Related to the UNABLE_TO_VERIFY_LEAF_SIGNATURE issue mentioned in #35

Context:

• Dashy is running on my home server in a docker container
• I use pihole (in a container) to create custom DNS records for my other docker containers (eg coolapp.homeserver.local)
• Caddy is a reverse proxy that handles all the SSL/HTTPS with a wildcard certificate I created with mkcert (which I installed on my client machine)

I'd like to use the custom dns coolapp.homeserver.local as both my link and my status check (to ensure it's actually accessible to other clients) but I get the above mentioned error.

Describe the solution you'd like

I would like to see another volume mount documented where I could put my custom root/intermediate CA certificate(s) so dashy will respect them in addition to the typical set of CAs

Priority

Medium (Would be very useful)

Is this something you would be keen to implement

No

[liss-bot]

If you're enjoying Dashy, consider dropping us a ⭐
_{🤖 I'm a bot, and this message was automated}

[liss-bot]

This issue has gone 6 weeks without an update.

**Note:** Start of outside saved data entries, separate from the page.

(** * NowPaymentsAPI: a shallow embedding of [now_payments.py]

    The module is a thin client for the NOWPayments REST API.  Every
    operation of class [NowPaymentsAPI] is embedded as a computation in a
    small state-and-exception monad:

    - the Python values that travel through the code (JSON documents,
      request payloads, callback dictionaries) are the type [pyval];
    - the interpreter state the code can touch (the client object, the
      class attribute [BASE_URL], the log written by [logger.error], the
      calls handed to [requests]) is the record [PyState];
    - the outside world (the remote service seen through [requests], the
      clock read by [datetime.now()]) is the record [World].

    Python strings are modelled as Rocq strings, one character per code
    point below 256. *)

From Stdlib Require Import ZArith List Bool Lia.
From Stdlib Require Import Ascii String.
From Stdlib Require Import DecimalString.
From Stdlib Require Import SpecFloat.
Import ListNotations.

Local Open Scope string_scope.
Local Open Scope Z_scope.

Set Warnings "-register-all".

(** ** Python values *)

(** [float] is IEEE-754 binary64; [int] is unbounded.  A dictionary keeps
    its insertion order (it shows in [str] and in the JSON body), so it is
    an association list; lookup takes the first binding of a key. *)
Inductive pyval : Type :=
| PNone
| PBool (b : bool)
| PInt (n : Z)
| PFloat (f : spec_float)
| PStr (s : string)
| PList (l : list pyval)
| PDict (d : list (string * pyval)).

Definition pydict : Type := list (string * pyval).

(** [d.get(key, default)] *)
Fixpoint dict_get_default (d : pydict) (key : string) (default : pyval) : pyval :=
  match d with
  | [] => default
  | (k, v) :: d' => if String.eqb k key then v else dict_get_default d' key default
  end.

(** [d.get(key)] *)
Definition dict_get (d : pydict) (key : string) : pyval :=
  dict_get_default d key PNone.

(** [key in d] *)
Fixpoint dict_mem (d : pydict) (key : string) : bool :=
  match d with
  | [] => false
  | (k, _) :: d' => String.eqb k key || dict_mem d' key
  end.

(** Truth value of an object, as tested by [not x] and [if x]. *)
Definition truthy (v : pyval) : bool :=
  match v with
  | PNone => false
  | PBool b => b
  | PInt n => negb (n =? 0)
  | PFloat (S754_zero _) => false
  | PFloat _ => true
  | PStr s => negb (String.eqb s "")
  | PList l => match l with [] => false | _ => true end
  | PDict d => match d with [] => false | _ => true end
  end.

(** [v == s] for a string literal [s]: only an equal [str] compares equal. *)
Definition eq_str (v : pyval) (s : string) : bool :=
  match v with
  | PStr t => String.eqb t s
  | _ => false
  end.

(** [type(v).__name__] *)
Definition type_name (v : pyval) : string :=
  match v with
  | PNone => "NoneType"
  | PBool _ => "bool"
  | PInt _ => "int"
  | PFloat _ => "float"
  | PStr _ => "str"
  | PList _ => "list"
  | PDict _ => "dict"
  end.

(** ** Exceptions *)

(** The classes the module can meet.  The first six are subclasses of
    [requests.exceptions.RequestException]; [OtherException] stands for any
    other subclass of [Exception] by name. *)
Inductive exn_class : Type :=
| HTTPError
| ConnectionError
| Timeout
| TooManyRedirects
| JSONDecodeError
| OtherRequestException
| ValueError
| IndexError
| AttributeError
| TypeError
| OverflowError
| OtherException (name : string).

Record exn : Type := Exn { exn_cls : exn_class; exn_msg : string }.

(** [isinstance(e, requests.exceptions.RequestException)] *)
Definition is_RequestException (e : exn) : bool :=
  match exn_cls e with
  | HTTPError | ConnectionError | Timeout | TooManyRedirects
  | JSONDecodeError | OtherRequestException => true
  | _ => false
  end.

(** [isinstance(e, Exception)] *)
Definition is_Exception (e : exn) : bool := true.

(** [str(e)] *)
Definition exn_str (e : exn) : string := exn_msg e.

(** The result of evaluating an expression: a value or a raised exception. *)
Inductive result (A : Type) : Type :=
| Ret (a : A)
| Raise (e : exn).
Arguments Ret {A} a.
Arguments Raise {A} e.

(** ** Strings *)

Definition underscore : ascii := "_"%char.

(** [s.split(sep)] for a one-character separator: never empty, and the
    empty string splits into one empty token. *)
Fixpoint split (sep : ascii) (s : string) : list string :=
  match s with
  | EmptyString => [EmptyString]
  | String c s' =>
      if Ascii.eqb c sep then EmptyString :: split sep s'
      else match split sep s' with
           | [] => [String c EmptyString]
           | tok :: rest => String c tok :: rest
           end
  end.

(** [c in s] *)
Fixpoint contains (c : ascii) (s : string) : bool :=
  match s with
  | EmptyString => false
  | String a s' => Ascii.eqb a c || contains c s'
  end.

(** [l[i]] on a list, for [i >= 0]. *)
Definition list_index {A : Type} (l : list A) (i : nat) : result A :=
  match nth_error l i with
  | Some a => Ret a
  | None => Raise (Exn IndexError "list index out of range")
  end.

(** The decimal numeral of an integer. *)
Definition decimal (n : Z) : string := NilZero.string_of_int (Z.to_int n).

(** [sys.get_int_max_str_digits()], at its default. *)
Definition int_max_str_digits : Z := 4300.

Definition int_limit_error : exn :=
  Exn ValueError
    "Exceeds the limit (4300 digits) for integer string conversion; use sys.set_int_max_str_digits() to increase the limit".

(** [str(n)] for an [int]: its decimal numeral, unless that has more
    digits (the sign apart) than the limit, and then a [ValueError]. *)
Definition int_str (n : Z) : result string :=
  if Z.of_nat (String.length (decimal (Z.abs n))) <=? int_max_str_digits
  then Ret (decimal n)
  else Raise int_limit_error.

(** [f] over a list, left to right, up to the first exception. *)
Definition map_result {A B : Type} (f : A -> result B)
  : list A -> result (list B) :=
  fix go (l : list A) : result (list B) :=
    match l with
    | [] => Ret []
    | x :: l' =>
        match f x with
        | Ret y =>
            match go l' with
            | Ret ys => Ret (y :: ys)
            | Raise e => Raise e
            end
        | Raise e => Raise e
        end
    end.

(** ** Floating-point numbers: [float(x)] and [repr(x)] *)

Module PyFloat.

(** binary64 *)
Definition prec : Z := 53.
Definition emax : Z := 1024.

To keep the ticket open, please indicate that it is still relevant in a comment below. Otherwise it will be closed in 5 working days.

[James-Firth]

Bump thank you bot!

[liss-bot]

This issue has gone 6 weeks without an update. To keep the ticket open, please indicate that it is still relevant in a comment below. Otherwise it will be closed in 5 working days.

[liss-bot]

This issue was automatically closed because it has been stalled for over 6 weeks with no activity.

[tenicio]

Would love to see this implemented as well.

[RamonAbudAlcala]

Please reopen this! I have a custom CA to manage all my local services and dashy cannot do a "status check" due to errors such as "Server resulted in SELF_SIGNED_CERT_IN_CHAIN" or "Server resulted in UNABLE_TO_VERIFY_LEAF_SIGNATURE".

[RamonAbudAlcala]

I found out that Dashy's underlying system is Debian. Debian based systems have their custom CA certificates stored (usually) in /usr/local/share/ca-certificates/ but this directory does not exist.

docker exec -it dashy sh

Searching for that folder within dashy results in the following:

# cd /usr/local/share
# ls
doc  man

I do not know how else to add custom CA certificates.

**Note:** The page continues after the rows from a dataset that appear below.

(** Modelled from the spec: the members of the thrift enum [TDatumType]
    ([mapd.ttypes] is missing from the source), one per wire type. *)
Definition datum_type (t : string) : option Z :=
  if String.eqb t "SMALLINT" then Some 0
  else if String.eqb t "INT" then Some 1
  else if String.eqb t "BIGINT" then Some 2
  else if String.eqb t "FLOAT" then Some 3
  else if String.eqb t "DOUBLE" then Some 5
  else if String.eqb t "STR" then Some 6
  else if String.eqb t "TIME" then Some 7
  else if String.eqb t "TIMESTAMP" then Some 8
  else if String.eqb t "DATE" then Some 9
  else if String.eqb t "BOOL" then Some 10
  else if String.eqb t "TINYINT" then Some 11
  else None.

(** Three columns of two rows; only the middle one has a missing cell. *)
Definition frame3 : DataFrame :=
  mkDataFrame (PlainIndex None (RangeIndex 2))
    [ ("a", mkSeries int64 [VInt 1; VInt 2]);
      ("b", mkSeries float64 [VNaN; VFloat 3 (- 1)]);
      ("c", mkSeries int64 [VInt 3; VInt 4]) ].

(** An object column of dates with a missing cell, and a column of
    strings. *)
Definition frame_dates : DataFrame :=
  mkDataFrame (PlainIndex None (RangeIndex 3))
    [ ("d", mkSeries object_ [VDate 1; VNone; VDate 2]);
      ("s", mkSeries object_ [VStr "x"; VStr "y"; VStr "z"]) ].

(** A good column, then an object column with nothing but missing
    markers. *)
Definition frame_missing : DataFrame :=
  mkDataFrame (PlainIndex None (RangeIndex 2))
    [ ("a", mkSeries int64 [VInt 1; VInt 2]);
      ("m", mkSeries object_ [VNone; VNaN]);
      ("c", mkSeries float64 [VFloat 1 0; VFloat 1 1]) ].

(** What the encoder returns for the first column of [frame_dates]. *)
Definition dates_encoded : TColumn :=
  mkTColumn
    (mkTColumnData
       (Some (mkSeries int64 [VInt 86400; VInt (- 2 ^ 63); VInt 172800]))
       None None)
    [false; true; false].

(** What the encoder returns for the first column of [frame3]. *)
Definition a_encoded : TColumn :=
  mkTColumn
    (mkTColumnData (Some (mkSeries int64 [VInt 1; VInt 2])) None None)
    [false; false].
(** * Snapshot store of the test worker: a shallow embedding of
    [internal/core/test-worker/SnapshotManager.ts] and the properties of its
    specification.

    Conventions of the embedding.
    - A JavaScript string is a [string]: a sequence of code units below 256.
    - [Map<string, SnapshotEntry>] and [AbsoluteFilePathMap<Snapshot>] are
      [gmap]s (the order of insertion of a record's entries is not observable
      through the functions modelled here); the Maps that [buildSnapshot]
      fills and then sorts are association lists in insertion order.
    - A Snapshot object is a mutable record reached through the manager's
      map: the reference is the path it is stored under, and a mutation of
      the object is an update of the map at that path.
    - A method that may throw runs in the monad [M]: it takes the state and
      gives back the state it leaves behind, with the thrown value or the
      returned one. *)

From Stdlib Require Import Ascii String.
From stdpp Require Import gmap strings list fin_maps sorting pretty.

(* ===================================================================== *)
(** * Strings *)
(* ===================================================================== *)

Definition LF : ascii := "010"%char.
Definition BACKTICK : ascii := "`"%char.
Definition HASH : ascii := "#"%char.

(** WhiteSpace and LineTerminator code units below 256, as removed by
    [String.prototype.trim]. *)
Definition isWhiteSpace (c : ascii) : bool :=
  match c with
  | "009" | "010" | "011" | "012" | "013" | " " | "160" => true
  | _ => false
  end%char.

Definition isEmpty (s : string) : bool :=
  match s with EmptyString => true | String _ _ => false end.

Fixpoint trimStart (s : string) : string :=
  match s with
  | EmptyString => EmptyString
  | String c s' => if isWhiteSpace c then trimStart s' else s
  end.

Fixpoint trimEnd (s : string) : string :=
  match s with
  | EmptyString => EmptyString
  | String c s' =>
      let r := trimEnd s' in
      if isWhiteSpace c && isEmpty r then EmptyString else String c r
  end.
(** X19: off the blank inputs the second revision answers as the
    first does, except where it evaluates [int64(0)].  [uploadSong],
    [getSong], [getPlaylist], [updatePlaylist], [addSongsToPlaylist]
    (non-empty list) and [deletePlaylist] return what the first revision
    returns.  [createPlaylist] returns the refusals of the first
    revision and throws where the first would create the playlist.
    [deleteSongFromPlaylist] returns what the first returns as long as
    no member is to be removed, and throws when the admin asks to remove
    a member. *)
Theorem revision2_agrees_off_blank :
  (∀ uuid now payload st,
     (trim (SongPayload.fileName payload) = "" ->
      SongPayload.fileName payload = "") ->
     (trim (SongPayload.mimeType payload) = "" ->
      SongPayload.mimeType payload = "") ->
     (trim (SongPayload.title payload) = "" ->
      SongPayload.title payload = "") ->
     Revision2.uploadSong trim uuid now payload st
     = uploadSong uuid now payload st)
  ∧ (∀ uuid caller now payload st,
       (trim (PlaylistPayload.name payload) = "" ->
        PlaylistPayload.name payload = "") ->
       Revision2.createPlaylist trim uuid caller now payload st
       = match (createPlaylist uuid caller now payload st).2 with
         | Ok _ => None
         | Err _ => Some (createPlaylist uuid caller now payload st)
         end)
  ∧ (∀ id st,
       (trim id = "" -> id = "") ->
       Revision2.getSong trim id st = getSong id st
       ∧ Revision2.getPlaylist trim id st = getPlaylist id st)
  ∧ (∀ caller now id payload st,
       id ≠ "" -> trim id ≠ "" ->
       Revision2.updatePlaylist trim caller now id payload st
       = updatePlaylist caller now id payload st)
  ∧ (∀ caller now id songs st,
       id ≠ "" -> trim id ≠ "" -> songs ≠ [] ->
       Revision2.addSongsToPlaylist trim caller now id songs st
       = addSongsToPlaylist caller now id songs st)
  ∧ (∀ caller id st,
       id ≠ "" -> trim id ≠ "" ->
       Revision2.deletePlaylist trim caller id st
       = deletePlaylist caller id st)
  ∧ (∀ caller now playlistId songId st,
       (trim playlistId = "" -> playlistId = "") ->
       (trim songId = "" -> songId = "") ->
       (playlistId = "" ∨ songId = ""
        ∨ ∀ p, playlistsStorage st !! playlistId = Some p ->
               Playlist.admin p = caller -> songId ∉ Playlist.songs p) ->
       Revision2.deleteSongFromPlaylist trim caller now playlistId songId st
       = Some (deleteSongFromPlaylist caller now playlistId songId st))
  ∧ (∀ caller now playlistId songId st p,
       playlistId ≠ "" -> trim playlistId ≠ "" ->
       songId ≠ "" -> trim songId ≠ "" ->
       playlistsStorage st !! playlistId = Some p ->
       Playlist.admin p = caller ->
       songId ∈ Playlist.songs p ->
       Revision2.deleteSongFromPlaylist trim caller now playlistId songId st
       = None).
Proof.
  split_and!.
  - intros uuid now payload st Hf Hm Ht.
    unfold Revision2.uploadSong, uploadSong.
    by rewrite !blank_strict_eq.
  - intros uuid caller now payload st Hn.
    unfold Revision2.createPlaylist, createPlaylist.
    rewrite blank_strict_eq by done.
    destruct (strict_eq (PlaylistPayload.name payload) ""); [done|].
    by destruct (List.find _ _).
  - intros id st Hid.
    unfold Revision2.getSong, Revision2.getPlaylist, getSong, getPlaylist.
    by rewrite blank_strict_eq.
  - intros caller now id payload st Hid Htrim.
    unfold Revision2.updatePlaylist, updatePlaylist.
    by rewrite (proj2 (blank_false id)).
  - intros caller now id songs st Hid Htrim Hsongs.
    unfold Revision2.addSongsToPlaylist, addSongsToPlaylist.
    by rewrite (proj2 (blank_false id)), length_check_passes.
  - intros caller id st Hid Htrim.
    unfold Revision2.deletePlaylist, deletePlaylist.
    by rewrite (proj2 (blank_false id)).
  - intros caller now playlistId songId st Hp Hs Hstay.
    unfold Revision2.deleteSongFromPlaylist, deleteSongFromPlaylist.
    rewrite !blank_strict_eq by done.
    destruct (strict_eq playlistId "") eqn:Hpe; [done|].
    destruct (strict_eq songId "") eqn:Hse; [done|].
    apply strict_eq_false in Hpe, Hse.
    destruct Hstay as [? | [? | Hstay]]; [done | done |].
    destruct (playlistsStorage st !! playlistId) as [p|] eqn:Hlook; [|done].
    destruct (strict_eq (Playlist.admin p) caller) eqn:Ha; [|done]. simpl.
    apply strict_eq_true in Ha.
    destruct (findIndex _ _) as [i|] eqn:Hi; [|done]. exfalso.
    apply findIndex_Some in Hi as [Hi _].
    apply (Hstay p eq_refl Ha). by eapply list_elem_of_lookup_2.
  - intros caller now playlistId songId st p Hpe Hpt Hse Hst Hlook Ha Hin.
    unfold Revision2.deleteSongFromPlaylist.
    rewrite (proj2 (blank_false playlistId)), (proj2 (blank_false songId)),
      Hlook, admin_check_passes by done.
    destruct (findIndex _ _) as [i|] eqn:Hi;
      [|by apply findIndex_None in Hi].
    unfold Revision2.durationAfterDelete.
    by destruct (songsStorage st !! songId).
Qed.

Also, please reopen this Feature Request. I'd love to see my green dots for my live services.

[CrazyWolf13]

@RamonAbudAlcala

Can confirm this, I also struggled to mount my own ca file.

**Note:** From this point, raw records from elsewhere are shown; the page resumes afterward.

Lemma contacts_match_gate_witness :
  exists L : seq Profile.t,
    [/\ (getUsers Sample.ada
           (World Sample.store [::] [:: str "n1"] 9 [::])).1
          = Response 200 true None (ProfileList L) None,
        (Profile.Mk (str "p2") Sample.bo (str "Bo") HOUSEKEEPER 2 \in L)
          = conversationExists Sample.store Sample.ada Sample.bo
      & (status (sendMessage Sample.ada
                   (Sample.send_body Sample.bo (str "ok"))
                   (World Sample.store [::] [:: str "n1"] 9 [::])).1 == 201)
          = conversationExists Sample.store Sample.ada Sample.bo].
Proof.
exact: (@contacts_match_gate Sample.ada Sample.bo (str "ok")
          (Sample.send_body Sample.bo (str "ok")) Sample.store
          [:: str "n1"] 9 [::]
          (User.Mk Sample.bo (str "bo@x.io") (str "pw-bo") 2)
          (Profile.Mk (str "p1") Sample.ada (str "Ada") OWNER 1)
          (Profile.Mk (str "p2") Sample.bo (str "Bo") HOUSEKEEPER 2)
          ltac:(by vm_compute) ltac:(by vm_compute) ltac:(by vm_compute)
          ltac:(by vm_compute) ltac:(by vm_compute)
          ltac:(by split; vm_compute)).
Defined.

(* --------------------------------------------------------------------- *)
(* Answers and effects, whatever the store answers                       *)
(* --------------------------------------------------------------------- *)

Lemma single_one (A : Type) (s : seq A) (x : A) :
  single s = Data x -> s = [:: x].
Proof. by case: s => [|y [|z s]] //= [->]. Qed.

Lemma database_eta (d d' : database) :
  users d' = users d -> profiles d' = profiles d ->
  messages d' = messages d -> d' = d.
Proof. by case: d d' => u p m [u' p' m'] /= -> -> ->. Qed.

(** X26: sendMessage stores a row exactly when it answers 201, whatever
    the request and whatever the store answers.  With any other answer
    the store is as it was.  With 201 exactly one row was appended to
    messages; it is the row of the answer, its sender is the
    authenticated user, its body is the trimmed message, and the
    receiver_id of the request is a string; when that string is written
    as the store writes ids, it is the row's receiver and is not the
    sender's id. *)
Theorem sendMessage_stores_iff_201 (s : uuid) (body : jsobj) (w : world) :
  let out := sendMessage s body w in
  if status out.1 == 201 then
    exists (m : Message.t) (r : jsstring),
      [/\ db out.2
            = Database (users (db w)) (profiles (db w))
                (rcons (messages (db w)) m),
          data out.1 = OneMessage m,
          Message.sender_id m = s,
          get body (str "receiver_id") = JStr r
          /\ (canonical_uuid r -> Message.receiver_id m = r /\ r != s)
        & Message.message m = trim (string_of (get body (str "message")))]
  else db out.2 = db w.
Proof.
move=> out; have [Hu Hp] := sendMessage_effect s body w.
rewrite -/out in Hu Hp *.
case=> [[Hm Hst]|[m [Hm Hout [_ Hs Hr Hrs _] [Hb _] _]]].
  by rewrite (negbTE Hst); exact: database_eta.
rewrite Hout /=; exists m, (Message.receiver_id m); split=> //.
by case: (db out.2) Hu Hp Hm => u p ms /= -> -> ->.
Qed.

(** X27: deleteMessage changes the store only when it answers 200,
    whatever the request and whatever the store answers; and when it
    answers 200, the message id names exactly one stored row, the
    requester is its sender or its receiver, and is its sender when
    deleteForEveryone is true. *)
Theorem deleteMessage_authorised (r mid : uuid) (body : jsobj) (w : world) :
  let out := deleteMessage r mid body w in
  if status out.1 == 200 then
    exists m : Message.t,
      [/\ [seq x <- messages (db w) | Message.id x == mid] = [:: m],
          (Message.sender_id m == r) || (Message.receiver_id m == r)
        & strict_true (get body (str "deleteForEveryone")) ->
          Message.sender_id m = r]
  else db out.2 = db w.
Proof.
case: w => d fs us t l.
rewrite /deleteMessage /handle; unfold_store; rewrite /=.
case: fs => [|[e|] fs] /=; try by [].
all: case Hs: (single _) => [m|e] //=.
all: have Hm := single_one Hs.
all: case Hsm: (Message.sender_id m == r);
       case Hrm: (Message.receiver_id m == r);
       case Hde: (strict_true _) => //=.
all: try (case: fs => [|[e|] fs] //=).
all: exists m; split=> //; first by rewrite Hsm Hrm.
all: by first [by [] | move=> _; exact/eqP].
Qed.

(** X28: when signup answers 400.  For a request whose four fields are
    strings, signup answers 400 exactly when the email is not of the
    accepted shape, or the password is shorter than six or white space
    only, or the name is empty or white space only, or the role is not
    one of the two; this holds whatever the store answers, and a 400
    comes before any store call: the world is as it was. *)
Theorem signup_bad_request (hashPassword : jsstring -> jsstring)
  (generateToken : uuid -> jsstring -> jsstring -> jsstring)
  (toLowerCase : jsstring -> jsstring)
  (body : jsobj) (e p n r : jsstring) (w : world) :
  [/\ get body (str "email") = JStr e, get body (str "password") = JStr p,
      get body (str "name") = JStr n & get body (str "role") = JStr r] ->
  let out := signup hashPassword generateToken toLowerCase body w in
  (status out.1 == 400)
    = ~~ [&& isValidEmail e, isValidPassword p, trim p != [::],
             trim n != [::] & isValidRole r]
  /\ (status out.1 = 400 -> out.2 = w).
Proof.
case=> He Hp Hn Hr; case: w => d fs us t l.
rewrite /signup /handle /bind /eval !validate_step He Hp Hn Hr.
rewrite /filled_in /left_out /truthy -!trim_nil.
case Hve: (isValidEmail e); last first.
  by case: (trim e == _); case: (trim p == _); case: (trim n == _);
     case: (trim r == _); rewrite /= ?Hve /=; case: (e != [::]);
     case: (p != [::]); case: (n != [::]); case: (r != [::]).
case Hvr: (isValidRole r); last first.
  by rewrite andbF /=; case: (trim e == _); case: (trim p == _);
     case: (trim n == _); case: (trim r == _);
     rewrite /= ?Hve /= ?Hvr /=; case: (e != [::]);
     case: (p != [::]); case: (n != [::]); case: (r != [::]);
     rewrite /=; case: (isValidPassword p).
have := isValidEmail_filled Hve; rewrite /filled_in -trim_nil => /negbTE->.
have := isValidRole_filled Hvr; rewrite /filled_in -trim_nil => /negbTE->.
rewrite andbT /=.
case Htp: (trim p == [::]) => /=.
  by rewrite andbF /=; case: (p != [::]).
case Htn: (trim n == [::]) => /=.
  by rewrite andbF /=; case: (n != [::]).
case Hvp: (isValidPassword p) => //=.
by unfold_store; rewrite /=; explore.
Qed.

And no dashy is underlying alpine, which has quite some differences and is optimized for lightweight OS.

For me I solved the issue by just getting a letsencrypt ssl cert, it literally made my life so much easier, suggest you the same!

[CrazyWolf13]

Maybe this helps you get it working: https://stackoverflow.com/questions/67231714/how-to-add-trusted-root-ca-to-docker-alpine/67232164#67232164

[giray]

you need to specify NODE_EXTRA_CA_CERTS as an environment variable.

services:
  dashy:
    image: lissy93/dashy:latest
    container_name: dashy
    restart: unless-stopped
    ports:
      - "127.0.0.1:4000:8080"
    environment:
      NODE_ENV: production
      NODE_EXTRA_CA_CERTS: /etc/ssl/certs/ca-certificates.crt

    volumes:
      - ./dashy-config.yml:/app/user-data/conf.yml
      - /etc/ssl/certs/ca-certificates.crt:/etc/ssl/certs/ca-certificates.crt:ro
    networks:
      - dashy-network
    healthcheck:
      test: ['CMD', 'node', '/app/services/healthcheck']
      interval: 1m30s
      timeout: 10s
      retries: 3
      start_period: 40s

networks:
  dashy-network:
    driver: bridge

[RamonAbudAlcala]

OMG! I can confirm that adding NODE_EXTRA_CA_CERTS works for me, Thanks!